* _EXERCISE MATERIAL_:
•••••

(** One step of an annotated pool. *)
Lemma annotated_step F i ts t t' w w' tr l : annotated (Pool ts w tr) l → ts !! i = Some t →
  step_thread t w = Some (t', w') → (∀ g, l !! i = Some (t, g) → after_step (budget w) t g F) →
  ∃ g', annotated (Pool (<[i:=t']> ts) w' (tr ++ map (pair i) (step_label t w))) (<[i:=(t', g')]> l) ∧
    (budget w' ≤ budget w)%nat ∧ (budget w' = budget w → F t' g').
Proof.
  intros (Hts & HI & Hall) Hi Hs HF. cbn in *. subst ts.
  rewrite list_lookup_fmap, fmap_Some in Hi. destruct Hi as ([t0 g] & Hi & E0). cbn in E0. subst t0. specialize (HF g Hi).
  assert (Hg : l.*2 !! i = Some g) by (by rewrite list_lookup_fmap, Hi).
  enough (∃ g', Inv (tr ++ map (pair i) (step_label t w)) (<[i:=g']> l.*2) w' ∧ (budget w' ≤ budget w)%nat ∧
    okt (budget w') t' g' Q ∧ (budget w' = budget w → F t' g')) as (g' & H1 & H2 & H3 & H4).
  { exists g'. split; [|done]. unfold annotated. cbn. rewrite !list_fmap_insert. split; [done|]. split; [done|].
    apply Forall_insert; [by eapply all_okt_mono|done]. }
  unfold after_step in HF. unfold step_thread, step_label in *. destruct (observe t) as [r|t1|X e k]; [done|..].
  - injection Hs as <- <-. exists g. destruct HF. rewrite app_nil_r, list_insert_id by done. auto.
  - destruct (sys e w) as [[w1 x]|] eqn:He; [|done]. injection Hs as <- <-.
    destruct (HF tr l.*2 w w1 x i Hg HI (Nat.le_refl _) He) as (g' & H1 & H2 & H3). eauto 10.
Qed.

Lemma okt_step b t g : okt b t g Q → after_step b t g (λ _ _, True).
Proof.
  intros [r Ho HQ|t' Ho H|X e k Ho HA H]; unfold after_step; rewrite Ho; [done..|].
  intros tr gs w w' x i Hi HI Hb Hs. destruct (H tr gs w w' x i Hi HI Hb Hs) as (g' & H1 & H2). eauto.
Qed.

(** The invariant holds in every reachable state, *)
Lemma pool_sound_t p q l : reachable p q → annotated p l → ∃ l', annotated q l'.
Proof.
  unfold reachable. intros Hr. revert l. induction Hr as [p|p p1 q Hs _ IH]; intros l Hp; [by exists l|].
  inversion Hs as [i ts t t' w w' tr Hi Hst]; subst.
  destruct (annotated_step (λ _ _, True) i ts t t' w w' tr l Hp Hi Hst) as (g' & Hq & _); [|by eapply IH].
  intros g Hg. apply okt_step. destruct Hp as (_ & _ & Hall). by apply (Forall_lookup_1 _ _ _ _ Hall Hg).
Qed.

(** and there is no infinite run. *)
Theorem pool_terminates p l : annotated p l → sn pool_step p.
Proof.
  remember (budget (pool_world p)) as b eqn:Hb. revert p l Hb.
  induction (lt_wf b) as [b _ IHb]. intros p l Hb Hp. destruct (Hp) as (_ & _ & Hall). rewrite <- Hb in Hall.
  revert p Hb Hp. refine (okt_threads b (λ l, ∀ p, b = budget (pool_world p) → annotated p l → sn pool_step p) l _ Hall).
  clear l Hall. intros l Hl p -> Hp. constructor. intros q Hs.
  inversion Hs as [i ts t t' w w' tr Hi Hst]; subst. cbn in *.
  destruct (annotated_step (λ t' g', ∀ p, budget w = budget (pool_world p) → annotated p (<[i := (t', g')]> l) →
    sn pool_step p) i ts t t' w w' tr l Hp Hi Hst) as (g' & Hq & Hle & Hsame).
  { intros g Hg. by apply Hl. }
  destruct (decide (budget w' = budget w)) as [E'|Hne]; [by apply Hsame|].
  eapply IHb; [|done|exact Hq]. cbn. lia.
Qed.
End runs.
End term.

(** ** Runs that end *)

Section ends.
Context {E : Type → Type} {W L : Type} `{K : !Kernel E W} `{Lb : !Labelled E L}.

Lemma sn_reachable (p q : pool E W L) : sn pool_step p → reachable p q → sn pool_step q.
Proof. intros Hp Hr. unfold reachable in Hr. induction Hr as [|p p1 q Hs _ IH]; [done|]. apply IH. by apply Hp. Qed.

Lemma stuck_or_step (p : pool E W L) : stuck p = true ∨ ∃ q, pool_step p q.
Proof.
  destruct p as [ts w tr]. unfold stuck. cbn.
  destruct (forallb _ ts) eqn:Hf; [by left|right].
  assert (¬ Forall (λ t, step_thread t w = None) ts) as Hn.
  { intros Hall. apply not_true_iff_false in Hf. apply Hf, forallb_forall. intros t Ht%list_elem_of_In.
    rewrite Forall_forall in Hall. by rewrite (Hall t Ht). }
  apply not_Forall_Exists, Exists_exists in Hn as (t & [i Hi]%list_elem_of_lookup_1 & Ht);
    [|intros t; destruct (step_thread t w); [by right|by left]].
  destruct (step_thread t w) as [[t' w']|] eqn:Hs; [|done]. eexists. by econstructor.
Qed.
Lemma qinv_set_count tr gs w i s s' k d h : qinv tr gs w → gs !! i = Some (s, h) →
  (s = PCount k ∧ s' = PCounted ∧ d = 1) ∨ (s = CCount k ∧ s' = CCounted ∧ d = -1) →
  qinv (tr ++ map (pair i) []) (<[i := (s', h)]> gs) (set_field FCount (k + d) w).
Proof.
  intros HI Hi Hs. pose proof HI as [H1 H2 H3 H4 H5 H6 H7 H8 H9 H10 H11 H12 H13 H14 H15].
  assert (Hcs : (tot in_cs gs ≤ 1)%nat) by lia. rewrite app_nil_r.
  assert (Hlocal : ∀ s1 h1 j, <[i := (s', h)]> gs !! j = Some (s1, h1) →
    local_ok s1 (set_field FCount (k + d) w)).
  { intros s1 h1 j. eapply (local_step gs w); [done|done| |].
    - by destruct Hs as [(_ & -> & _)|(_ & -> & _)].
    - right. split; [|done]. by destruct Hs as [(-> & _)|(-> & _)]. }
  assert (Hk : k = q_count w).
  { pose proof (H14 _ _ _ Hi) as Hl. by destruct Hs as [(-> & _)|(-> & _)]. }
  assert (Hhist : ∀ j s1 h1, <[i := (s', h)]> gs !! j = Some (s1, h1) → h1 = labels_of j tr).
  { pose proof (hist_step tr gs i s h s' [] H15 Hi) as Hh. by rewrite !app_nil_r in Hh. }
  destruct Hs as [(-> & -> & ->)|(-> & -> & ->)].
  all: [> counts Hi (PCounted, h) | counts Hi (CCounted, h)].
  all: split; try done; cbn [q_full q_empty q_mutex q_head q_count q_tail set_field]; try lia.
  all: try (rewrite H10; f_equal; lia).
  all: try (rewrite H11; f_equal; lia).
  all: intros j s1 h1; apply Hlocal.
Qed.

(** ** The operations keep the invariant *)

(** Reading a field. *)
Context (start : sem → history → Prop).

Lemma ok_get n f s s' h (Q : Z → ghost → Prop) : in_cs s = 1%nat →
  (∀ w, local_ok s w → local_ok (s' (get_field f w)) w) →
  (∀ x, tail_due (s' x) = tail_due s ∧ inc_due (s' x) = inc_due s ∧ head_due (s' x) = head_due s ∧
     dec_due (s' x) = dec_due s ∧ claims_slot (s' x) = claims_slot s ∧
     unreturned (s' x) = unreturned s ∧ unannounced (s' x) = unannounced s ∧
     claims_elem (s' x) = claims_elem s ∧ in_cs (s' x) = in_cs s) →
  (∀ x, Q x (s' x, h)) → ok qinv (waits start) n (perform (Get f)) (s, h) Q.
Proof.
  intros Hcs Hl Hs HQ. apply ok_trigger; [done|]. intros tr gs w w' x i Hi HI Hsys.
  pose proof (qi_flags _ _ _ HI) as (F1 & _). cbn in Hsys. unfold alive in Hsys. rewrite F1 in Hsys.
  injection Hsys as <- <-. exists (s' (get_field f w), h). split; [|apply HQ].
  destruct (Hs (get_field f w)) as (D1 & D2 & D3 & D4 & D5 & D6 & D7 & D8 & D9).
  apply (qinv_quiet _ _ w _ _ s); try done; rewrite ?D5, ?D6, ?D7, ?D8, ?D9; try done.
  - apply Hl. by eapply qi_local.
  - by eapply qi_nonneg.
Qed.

•••••

* _YOUR TASK_: Reproduce exactly the lines above from the line with "apply Forall_insert; [by" to the line with "- injection Hs", including both, and add nothing.

* _ANSWER BELOW_:
    apply Forall_insert; [by eapply all_okt_mono|done]. }
  unfold after_step in HF. unfold step_thread, step_label in *. destruct (observe t) as [r|t1|X e k]; [done|..].
  - injection Hs as <- <-. exists g. destruct HF. rewrite app_nil_r, list_insert_id by done. auto.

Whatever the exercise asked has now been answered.